Exercise => Every line below that includes the word "refuses" needs to be copied.
[Opening Listed records section]
Lemma wpx_shutdown_timeout fuel h timeout w :
  handle_wf h w -> is_shutdown h = false ->
  wpx (Rh h) (shutdown_timeout fuel h timeout)
    (fun r w' => Gh h w w' /\ down h r.2 w' /\ drain_outcome (handle_core h) (Some timeout) w r.1 w')
    (left_running (handle_core h) (Some timeout) w) w.
Proof.
  intros Hwf Hs. unfold shutdown_timeout. rewrite Hs. apply wpx_bind.
  eapply wpx_mono; [apply wpx_shutdown, Hwf|]. intros [r core'] w' (Hg & Hc & Hst & Ho). by apply wpx_ret.
Qed.

(** What a stop method does to a running handle, whichever it is. *)
Inductive Stop : Type :=
| SShutdown
| SShutdownTimeout (timeout : Z)
| SHalt
| SDrop.

Definition stop_with (s : Stop) (fuel : nat) h : M W DisruptorHandle :=
  match s with
  | SShutdown => handle_shutdown fuel h
  | SShutdownTimeout timeout => let* (_, h) := shutdown_timeout fuel h timeout in ret h
  | SHalt => handle_halt fuel h
  | SDrop => drop_handle fuel h
  end.

(** The timeout it drains with. *)
Definition stop_timeout (s : Stop) : option Z :=
  match s with
  | SShutdown | SHalt => None
  | SShutdownTimeout timeout => Some timeout
  | SDrop => Some 2000000000
  end.

Lemma wpx_stop_with s fuel h w :
  handle_wf h w -> is_shutdown h = false ->
  wpx (Rh h) (stop_with s fuel h) (fun h' w' => Gh h w w' /\ down h h' w')
    (left_running (handle_core h) (stop_timeout s) w) w.
Proof.
  intros Hwf Hs. destruct s; cbn [stop_with stop_timeout].
  - unfold handle_shutdown. rewrite Hs. apply wpx_bind. eapply wpx_mono; [apply wpx_shutdown, Hwf|].
    intros [r core'] w' (Hg & Hc & Hst & _). by apply wpx_ret.
  - apply wpx_bind. eapply wpx_mono; [by apply wpx_shutdown_timeout|]. intros [r h'] w' (Hg & Hd & _). by apply wpx_ret.
  - apply wpx_wp. unfold handle_halt. rewrite Hs. wp_steps. eapply wp_mono; [apply wp_halt, Hwf|].
    intros core' w' (Hg & Hc & Hst). by wp_steps.
  - unfold drop_handle. rewrite Hs. apply wpx_bind. eapply wpx_mono; [by apply wpx_shutdown_timeout|].
    intros [r h'] w' (Hg & Hd & _). by apply wpx_ret.
Qed.

(** A handle that refuses everything without touching the memory. *)
Record inert h : Prop := {
  in_stop : forall s fuel, stop_with s fuel h = ret h;
  in_timeout : forall fuel t, shutdown_timeout fuel h t = ret (Ok tt, h);
  in_publish : forall fuel u, handle_publish fuel h u = ret (Err Shutdown);
  in_try_publish : forall u, handle_try_publish h u = ret (Err TryShutdown);
  in_batch : forall fuel n u, handle_batch_publish fuel h n u = ret (Err Shutdown);
  in_try_batch : forall fuel n u, handle_try_batch_publish fuel h n u = ret (Err TryShutdown)
}.

Lemma shutdown_inert h : is_shutdown h = true -> inert h.
Proof.
  intros Hs. constructor; intros;
    unfold shutdown_timeout, handle_publish, handle_try_publish, handle_batch_publish, handle_try_batch_publish; rewrite ?Hs; try done.
  destruct s; cbn [stop_with]; unfold handle_shutdown, shutdown_timeout, handle_halt, drop_handle; by rewrite Hs.
Qed.

(** A fresh handle over a built core is well-formed. *)
Lemma handle_new_wf core w :
  core_wf core -> (unique_producer_capability core = true -> core_sequencer core = World.Single) ->
  handle_wf (handle_new core) w /\ is_shutdown (handle_new core) = false.
Proof.
  intros Hwf Hu. unfold handle_new, take_initial_producer. destruct (unique_producer_capability core) eqn:Hc;
    (split; [constructor|]; try done); intros _; by apply Hu.
Qed.

(** Every way of stopping a handle ([shutdown], [shutdown_timeout], [halt],
    [Drop]) that returns leaves it down whatever the other threads do
    meanwhile: claims closed, consumers told and joined, their sequences out of
    the gating set, the handle still well-formed; and a handle that is down
    refuses to publish with [Shutdown], and stopping it again does nothing,
    without touching the memory.  The one panic is that of a timeout without a
    representable deadline: claims are closed and the consumers left running. *)
Theorem handle_lifecycle s fuel h w :
  handle_wf h w ->
  wpx (Rh h) (stop_with s fuel h)
    (fun h' w' => closed (core_sequencer (handle_core h)) w' = true /\ consumer_count h' = 0%nat /\
       (is_shutdown h = false -> down h h' w') /\ handle_wf h' w' /\ inert h')
    (fun msg w' => is_shutdown h = false /\ left_running (handle_core h) (stop_timeout s) w msg w') w.
Proof.
  intros Hwf. unfold consumer_count. destruct (is_shutdown h) eqn:Hs.
  - destruct (hw_stopped _ _ Hwf Hs) as (Hc & Hcs & _). pose proof (shutdown_inert h Hs) as Hin.
    rewrite (in_stop _ Hin). apply wpx_ret. by rewrite Hcs.
  - eapply wpx_conseq; [by apply wpx_stop_with | |by intros]. intros h' w' [_ Hd]. pose proof (down_wf _ _ _ _ Hwf Hd) as Hwf'.
    destruct Hd as (Hs' & Hc & Hst & Hp). destruct (hw_stopped _ _ Hwf' Hs') as (_ & Hcs & _). rewrite Hcs.
    split_and!; [done | done | done | done | by apply shutdown_inert].
Qed.

(** ** Giving the producer away *)

(** Meanwhile nobody closes or opens the claim path. *)
Definition claims_rely sq sd w w' : Prop := core_rely sq sd w w' /\ closed sq w' = closed sq w.

Lemma keeps_closed_stop fuel core c :
  keeps (claims_rely (core_sequencer core) (shutdown_flag core)) (fun w => closed (core_sequencer core) w = c)
    (stop_consumers_keep_claims fuel core).
Proof.
  assert (Hst : stable (claims_rely (core_sequencer core) (shutdown_flag core)) (fun w => closed (core_sequencer core) w = c)).
  { intros x y Hx [_ Hy]. congruence. }
  assert (Hrec : forall f, keeps (claims_rely (core_sequencer core) (shutdown_flag core))
            (fun w => closed (core_sequencer core) w = c) (Sequencer.record_failure (dispatch (core_sequencer core)) f)).
  { intros f. destruct (core_sequencer core); cbn; unfold Single.record_failure, Multi.record_failure;
      apply keeps_store; try done; intros w Hw; cbn in *; [by destruct (sp_first_failure _) | by destruct (mp_first_failure _)]. }
  assert (Hrem : forall s, keeps (claims_rely (core_sequencer core) (shutdown_flag core))
            (fun w => closed (core_sequencer core) w = c) (Sequencer.remove_gating_sequence (dispatch (core_sequencer core)) fuel s)).
  { intros s. rewrite dispatch_remove. unfold remove_gating_sequence_cas, compare_and_swap. keeps. intros w Hw. cbn.
    case_decide; [|done]. unfold set_gating. by destruct (core_sequencer core). }
  unfold stop_consumers_keep_claims, join_consumer, join. keeps; auto.
Qed.
(* ===== verification/Pipeline.v ===== *)
(** * Pipeline: from the entry points to a pipeline that is down again
    (disruptor/builder/entry.rs, fluent.rs, handle.rs)

    [build_single_producer] and [build_multi_producer] start a builder, its
    methods register consumers, [build] assembles the core ([Builder]) and
    wraps it in a handle ([Handle]).  The file composes the parts into the life
    of a pipeline. *)
From S2P Require Import Prelude Effects Errors RingBuffer World Sequence Gating Single Multi Availability Sequencer.
From S2P Require Import Waiting WaitStrategy Barrier ConsumerEngine Threads Core Builder Producer Handle.

(** [SingleProducerBuilder] and [MultiProducerBuilder], by [is_multi]; inside a
    [DependentBuilder] is one of the two. *)
Record ProducerBuilder (T Hd : Type) : Type := mkBuilder {
  event_factory : nat -> T;
  is_multi : bool;
  builder_state : TypeState * SharedBuilderState Hd
}.
Arguments mkBuilder {T Hd}.
Arguments event_factory {T Hd} _.
Arguments is_multi {T Hd} _.
Arguments builder_state {T Hd} _.

Section Pipeline.
Context {T Hd : Type}.
Abbreviation W := (World T).
Implicit Types (w : W) (b : ProducerBuilder T Hd) (h : DisruptorHandle).

(** [SingleProducerBuilder::new] and [MultiProducerBuilder::new] *)
Definition single_builder_new (size : Z) (factory : nat -> T) (ws : WaitStrategy) : ProducerBuilder T Hd :=
  mkBuilder factory false (NoConsumers, shared_new size ws).
Definition multi_builder_new (size : Z) (factory : nat -> T) (ws : WaitStrategy) : ProducerBuilder T Hd :=
  mkBuilder factory true (NoConsumers, shared_new size ws).

(** [build_single_producer] and [build_multi_producer] *)
Definition build_single_producer := single_builder_new.
Definition build_multi_producer := multi_builder_new.

(** A chain of method calls on either builder. *)
Definition chain_calls b (cs : list (Call Hd)) : option (result (ProducerBuilder T Hd) string) :=
  option_map (map_ok (mkBuilder (event_factory b) (is_multi b))) (calls (builder_state b) cs).

(** [build], of both builders; only [HasConsumers] has it.  What the consumer
    threads captured comes along. *)
Definition build (alloc : Allocator) (spawns : nat -> bool) b : option (M W (DisruptorHandle * list (Started Hd))) :=
  match builder_state b with
  | (HasConsumers, s) => Some (
      let* (core, started) := create_disruptor_core alloc spawns (Builder.size s) (event_factory b) (bs_wait_strategy s)
                                (bs_consumers s) (is_multi b) (slot_padding s) in
      ret (handle_new core, started))
  | _ => None
  end.

(** [DisruptorHandle::create_producer]: multi mode only. *)
Definition create_producer h : option SimpleProducer :=
  match core_sequencer (handle_core h) with
  | World.Single => None
  | World.Multi => Some (core_create_producer (handle_core h))
  end.

(** ** What a chain registers *)

(** The calls that register a consumer. *)
Definition registers (c : Call Hd) : bool :=
  match c with
  | pin_at_core _ | thread_name _ | with_slot_padding _ | with_cache_line_padding _ | and_then => false
  | _ => true
  end.
Definition registrations (cs : list (Call Hd)) : nat := length (List.filter registers cs).

Lemma call_registers (x : TypeState * SharedBuilderState Hd) c y : call x c = Some (Ok y) ->
  length (bs_consumers y.2) = (length (bs_consumers x.2) + if registers c then 1 else 0)%nat.
Proof.
  destruct x as [ts s].
  destruct c, ts; cbn [call registers]; try done; unfold add_mut_closure, add_mut_handler, add_fanout, take_thread_meta, push;
    try destruct (access_compatible _ _ _); intros [= <-]; cbn; rewrite ?length_app; cbn; lia.
Qed.

Lemma calls_register cs (x y : TypeState * SharedBuilderState Hd) : calls x cs = Some (Ok y) ->
  length (bs_consumers y.2) = (length (bs_consumers x.2) + registrations cs)%nat.
Proof.
  unfold registrations. revert x. induction cs as [|c cs IH]; intros x; cbn [calls]; [intros [= <-]; cbn; lia|].
  destruct (call x c) as [[x1|]|] eqn:Hc; try done. intros H. rewrite (IH _ H), (call_registers _ _ _ Hc).
  cbn [List.filter]. destruct (registers c); cbn [length]; lia.
Qed.

Lemma members_width alloc (cs : list (ConsumerInfo Hd)) i n : (length (members alloc i cs n) <= length cs)%nat.
Proof.
  revert i. induction cs as [|c cs IH]; intros i; cbn [members length]; [done|].
  specialize (IH (S i)). case_decide; cbn [length]; lia.
Qed.

(** A chain that ends in a builder that can be built. *)
Lemma chain_built alloc spawns (b0 b : ProducerBuilder T Hd) cs m :
  chain_calls b0 cs = Some (Ok b) -> build alloc spawns b = Some m ->
  exists s, calls (builder_state b0) cs = Some (Ok (HasConsumers, s)) /\
    m = (let* (core, started) := create_disruptor_core alloc spawns (Builder.size s) (event_factory b0) (bs_wait_strategy s)
                                (bs_consumers s) (is_multi b0) (slot_padding s) in
         ret (handle_new core, started)).
Proof.
  unfold chain_calls, build. destruct (calls _ cs) as [[[ts s]|]|]; try done. intros [= <-]. cbn [builder_state event_factory is_multi].
  destruct ts; try done. intros [= <-]. by exists s.
Qed.

(** ** The life of a pipeline *)

(** A handle that is down: nobody gates the sequencer any more. *)
Lemma down_ungated h h' w w' :
  core_grow (core_sequencer (handle_core h)) (shutdown_flag (handle_core h)) w w' -> down h h' w' ->
  gating (core_sequencer (handle_core h)) w = core_gating (handle_core h) ->
  gating (core_sequencer (handle_core h)) w' = [].
Proof.
  intros Hg (_ & _ & Hst & _) He. pose proof (cg_gating _ _ _ _ Hg) as Hsub. rewrite He in Hsub.
  destruct (gating _ w') as [|s ls] eqn:Hls; [done|]. exfalso.
  apply (st_released _ _ _ Hst s); [|rewrite Hls; set_solver]. eapply sublist_elem; [exact Hsub | set_solver].
Qed.

(** What [build] hands out. *)
Record built (multi : bool) (registered : nat) h w : Prop := {
  bt_wf : handle_wf h w;
  bt_open : is_shutdown h = false;
  bt_consumers : consumer_count h = registered;
  bt_gating : gating (core_sequencer (handle_core h)) w = core_gating (handle_core h);
  bt_gated : core_gating (handle_core h) <> [];
  bt_width : (length (core_gating (handle_core h)) <= registered)%nat;
  bt_unique : unique_claim (handle_producer h) = negb multi;
  bt_create : create_producer h = if multi then Some (Producer.new World.Multi) else None
}.

Section Life.
Context (alloc : Allocator) (spawns : nat -> bool).
Context (current_thread_name : string).
Context (Hspawn : forall i, spawns i = true).
Context (Hinj : forall x y, new_sequence alloc x = new_sequence alloc y -> x = y).

Lemma twp_build (e : env W) (b0 b : ProducerBuilder T Hd) n ws chain m k w :
  let sq := if is_multi b0 then World.Multi else World.Single in
  builder_state b0 = (NoConsumers, shared_new (2 ^ n) ws) ->
  chain_calls b0 chain = Some (Ok b) -> build alloc spawns b = Some m ->
  0 <= n <= 62 -> respects (assembly_rely sq) e ->
  twp e m (fun r _ w' => built (is_multi b0) (registrations chain) r.1 w' /\ core_sequencer (handle_core r.1) = sq /\
    length r.2 = registrations chain) k w.
Proof.
  intros sq Hb0 Hchain Hbuild Hn He. destruct (chain_built _ _ _ _ _ _ Hchain Hbuild) as (s & Hcalls & ->). rewrite Hb0 in Hcalls.
  pose proof (calls_inv _ _ _ (shared_new_inv _ _) Hcalls) as Hinv. pose proof (calls_size _ _ _ Hcalls) as Hsz.
  pose proof (calls_register _ _ _ Hcalls) as Hreg. cbn [fst snd bs_consumers shared_new length Nat.add] in Hsz, Hreg.
  twp_steps. eapply twp_mono; [by apply (twp_create alloc spawns Hspawn Hinj e (is_multi b0) n)|].
  intros [core started] k1 w1 (Hsq & Hcs & Hlen & Hcg & Hg & Hwf & Hcap & _). cbn [fst snd] in *. rewrite <- Hsq in Hg.
  assert (Hne : core_gating core <> []).
  { destruct Hinv as [_ [_ (c & Hc & Hst)]]. rewrite Hcg. by apply (members_some alloc 0 _ _ c). }
  destruct (handle_new_wf core w1 Hwf) as [Hw Ho].
  { rewrite Hcap, Hsq. by destruct (is_multi b0). }
  assert (Hcore : core_sequencer (handle_core (handle_new core)) = core_sequencer core /\
                  core_gating (handle_core (handle_new core)) = core_gating core /\
                  consumers (handle_core (handle_new core)) = consumers core).
  { unfold handle_new, take_initial_producer. by destruct (unique_producer_capability core). }
  destruct Hcore as (E1 & E2 & E3). twp_steps. cbn [fst snd]. split_and!; [|by rewrite E1 | lia].
  constructor; rewrite ?E1, ?E2; try done.
  - unfold consumer_count. rewrite E3, Hcs, length_map. lia.
  - rewrite Hcg. etrans; [apply members_width | lia].
  - unfold handle_new, take_initial_producer. rewrite Hcap. by destruct (is_multi b0).
  - unfold create_producer, core_create_producer. rewrite E1, Hsq. by destruct (is_multi b0).
Qed.
(** Down for good: claims closed, every consumer thread joined, nobody gating
    the sequencer, and a handle that refuses everything. *)
Record finished_life sq h h' w' : Prop := {
  fl_closed : closed sq w' = true;
  fl_joined : joined (consumers (handle_core h)) w';
  fl_gating : gating sq w' = [];
  fl_consumers : consumer_count h' = 0%nat;
  fl_inert : inert (T := T) current_thread_name h'
}.

Lemma stop_finishes multi r sq h h' w w' :
  built multi r h w -> core_sequencer (handle_core h) = sq ->
  core_grow (core_sequencer (handle_core h)) (shutdown_flag (handle_core h)) w w' -> down h h' w' -> finished_life sq h h' w'.
Proof.
  intros Hb <- Hg Hdn. pose proof Hdn as (Hs & Hc & Hst & _). destruct (stopped_wf _ _ _ Hst) as (Hcs & _).
  constructor; [done | apply (st_joined _ _ _ Hst) | eapply down_ungated; [exact Hg | exact Hdn | apply (bt_gating _ _ _ _ Hb)]
    | by unfold consumer_count; rewrite Hcs | by apply shutdown_inert].
Qed.

(** [shutdown_timeout] of a running handle returns. *)
Lemma ends_shutdown_timeout (e : env W) k0 fuel d h k w :
  respects (core_rely (core_sequencer (handle_core h)) (shutdown_flag (handle_core h))) e -> ticks e ->
  obeys (handle_core h) e k0 -> 0 <= d -> (k0 < fuel)%nat -> (Z.to_nat d + 2 < fuel)%nat ->
  (length (gating (core_sequencer (handle_core h)) w) < fuel)%nat ->
  ends e (shutdown_timeout fuel h d) (fun _ _ _ => True) k w.
Proof.
  intros He Ht Ho Hd0 H1 H2 H3. unfold shutdown_timeout. destruct (is_shutdown h); [done|].
  apply ends_bind. eapply ends_mono; [by apply (ends_shutdown (handle_core h) e k0)|]. by intros [r core] k1 w1 _.
Qed.

(** C17: The life of a pipeline: start a builder of either kind with a power of
    two, register consumers by any chain of calls that type-checks and does not
    panic, [build], and stop.  [build] goes through while the first consumers
    already run and hands out an open handle with one thread per registration;
    a single-producer handle owns the sole unchecked producer and mints no
    other, a multi-producer handle mints checked ones.  Whichever way it is
    stopped and whatever the other threads do meanwhile, a stop that returns
    leaves it down for good: claims closed, every consumer joined, nobody left
    that gates the sequencer, and every later operation refused without
    touching the memory.  The one panic of a stop is that of a timeout that
    ends after the last representable [Instant], with claims closed and the
    consumers left running.  A stop with a timeout comes to one of the two
    ends, if time passes and consumers finish once they are told to. *)
Theorem pipeline_life (e : env W) (multi : bool) n factory ws chain b m k w :
  let sq := if multi then World.Multi else World.Single in
  chain_calls ((if multi then build_multi_producer else build_single_producer) (2 ^ n) factory ws) chain = Some (Ok b) ->
  build alloc spawns b = Some m -> 0 <= n <= 62 -> respects (assembly_rely sq) e ->
  exists h started k' w', m e k w = Done (h, started) k' w' /\
    built multi (registrations chain) h w' /\ length started = registrations chain /\
    (forall s fuel, wpx (core_rely sq (shutdown_flag (handle_core h))) (stop_with s fuel h)
       (fun h' w'' => finished_life sq h h' w'') (left_running (handle_core h) (stop_timeout s) w') w') /\
    (forall e1 k0 fuel d k1, respects (core_rely sq (shutdown_flag (handle_core h))) e1 -> ticks e1 ->
       obeys (handle_core h) e1 k0 -> 0 <= d -> (k0 < fuel)%nat -> (Z.to_nat d + 2 < fuel)%nat -> (registrations chain < fuel)%nat ->
       match shutdown_timeout fuel h d e1 k1 w' with
       | Done (r, h') _ w2 => finished_life sq h h' w2 /\ drain_outcome (handle_core h) (Some d) w' r w2
       | Panicked msg _ w2 => left_running (handle_core h) (Some d) w' msg w2
       | NoFuel => False
       end).
Proof.
  intros sq Hchain Hbuild Hn He.
  set (b0 := (if multi then build_multi_producer else build_single_producer) (2 ^ n) factory ws) in *.
  assert (Hb0 : builder_state b0 = (NoConsumers, shared_new (2 ^ n) ws) /\ is_multi b0 = multi) by (unfold b0; by destruct multi).
  destruct Hb0 as [Hb0 Hmulti].
  pose proof (twp_build e b0 b n ws chain m k w Hb0 Hchain Hbuild Hn) as H. rewrite Hmulti in H. fold sq in H. specialize (H He).
  unfold twp in H. destruct (m e k w) as [[h started] k' w'| |]; try done. destruct H as (Hb & Hsq & Hlen). cbn [fst snd] in *.
  exists h, started, k', w'. split_and!; try done.
  - intros s fuel. rewrite <- Hsq. eapply wpx_mono; [by apply wpx_stop_with; destruct Hb|]. intros h' w2 [Hg Hdn].
    by eapply stop_finishes.
  - intros e1 k0 fuel d k1 He1 Ht Ho Hd0 H1 H2 H3. rewrite <- Hsq in He1.
    pose proof (wpx_ends _ e1 _ _ _ k1 w' He1 (wpx_shutdown_timeout fuel h d w' (bt_wf _ _ _ _ Hb) (bt_open _ _ _ _ Hb))
      (ends_shutdown_timeout e1 k0 fuel d h k1 w' He1 Ht Ho Hd0 H1 H2 ltac:(rewrite (bt_gating _ _ _ _ Hb); pose proof (bt_width _ _ _ _ Hb); lia)))
      as Hx.
    destruct (shutdown_timeout fuel h d e1 k1 w') as [[r h'] k2 w2| |]; [|done|done].
    destruct Hx as (Hg & Hdn & Hout). split; [by eapply stop_finishes | done].
Qed.

End Life.
End Pipeline.
(** What both loops do with the payload of a handler's panic. *)
Definition handler_panicked {A} (shutdown poisoned : loc) (panic_hook : option PanicHook) (payload : string) : M W A :=
  let* _ := store (set_flag shutdown true) in
  let* _ := store (set_flag poisoned true) in
  let* _ := (match panic_hook with Some hook => hook | None => ret tt end) in
  panic payload.

(** [consumer_loop]; the closure [event_handler] has the state [H]. *)
Definition consumer_loop {H} (fuel : nat) (event_handler : H -> T -> Z -> bool -> H * option string)
    (wait_strategy : SimpleStrategy) (sequence shutdown poisoned : loc) (panic_hook : option PanicHook) (h : H) : M W H :=
  loop fuel (fun '(next_sequence, h) =>
    let* s := load (fun w => flag_at w shutdown) in
    if s then ret (inr h) else
    let* available_sequence := wait_for_events next_sequence wait_strategy shutdown in
    match available_sequence with
    | None => ret (inl (next_sequence, h))
    | Some available =>
        let* (next_sequence, h) := loop fuel (fun '(next_sequence, h) =>
          if next_sequence <=? available then
            let* s := load (fun w => flag_at w shutdown) in
            if s then ret (inr (next_sequence, h)) else
            let end_of_batch := available =? next_sequence in
            let* event := event_at next_sequence in
            let '(h, panicked) := event_handler h event next_sequence end_of_batch in
            match panicked with
            | Some payload => handler_panicked shutdown poisoned panic_hook payload
            | None => ret (inl (next_sequence +! 1, h))
            end
          else ret (inr (next_sequence, h))) (next_sequence, h) in
        let* _ := store (set_seq sequence (next_sequence -! 1)) in
        ret (inl (next_sequence, h))
    end) (0, h).

(** [consumer_loop_with_state]; [initialize_state] may panic. *)
Definition consumer_loop_with_state {H S} (fuel : nat) (event_handler : H -> S -> T -> Z -> bool -> H * S * option string)
    (initialize_state : S + string) (wait_strategy : SimpleStrategy) (sequence shutdown poisoned : loc)
    (panic_hook : option PanicHook) (h : H) : M W (H * S) :=
  let* state := match initialize_state with inl state => ret state | inr payload => panic payload end in
  loop fuel (fun '(next_sequence, (h, state)) =>
    let* s := load (fun w => flag_at w shutdown) in
    if s then ret (inr (h, state)) else
    let* available_sequence := wait_for_events next_sequence wait_strategy shutdown in
    match available_sequence with
    | None => ret (inl (next_sequence, (h, state)))
    | Some available =>
        let* (next_sequence, hs) := loop fuel (fun '(next_sequence, (h, state)) =>
          if next_sequence <=? available then
            let* s := load (fun w => flag_at w shutdown) in
            if s then ret (inr (next_sequence, (h, state))) else
            let end_of_batch := available =? next_sequence in
            let* event := event_at next_sequence in
            let '(h, state, panicked) := event_handler h state event next_sequence end_of_batch in
            match panicked with
            | Some payload => handler_panicked shutdown poisoned panic_hook payload
            | None => ret (inl (next_sequence +! 1, (h, state)))
            end
          else ret (inr (next_sequence, (h, state)))) (next_sequence, (h, state)) in
        let* _ := store (set_seq sequence (next_sequence -! 1)) in
        ret (inl (next_sequence, hs))
    end) (0, (h, state)).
[Closing Listed records section]
Answer space =>
(** A handle that refuses everything without touching the memory. *)
    refuses to publish with [Shutdown], and stopping it again does nothing,
    the sequencer, and a handle that refuses everything. *)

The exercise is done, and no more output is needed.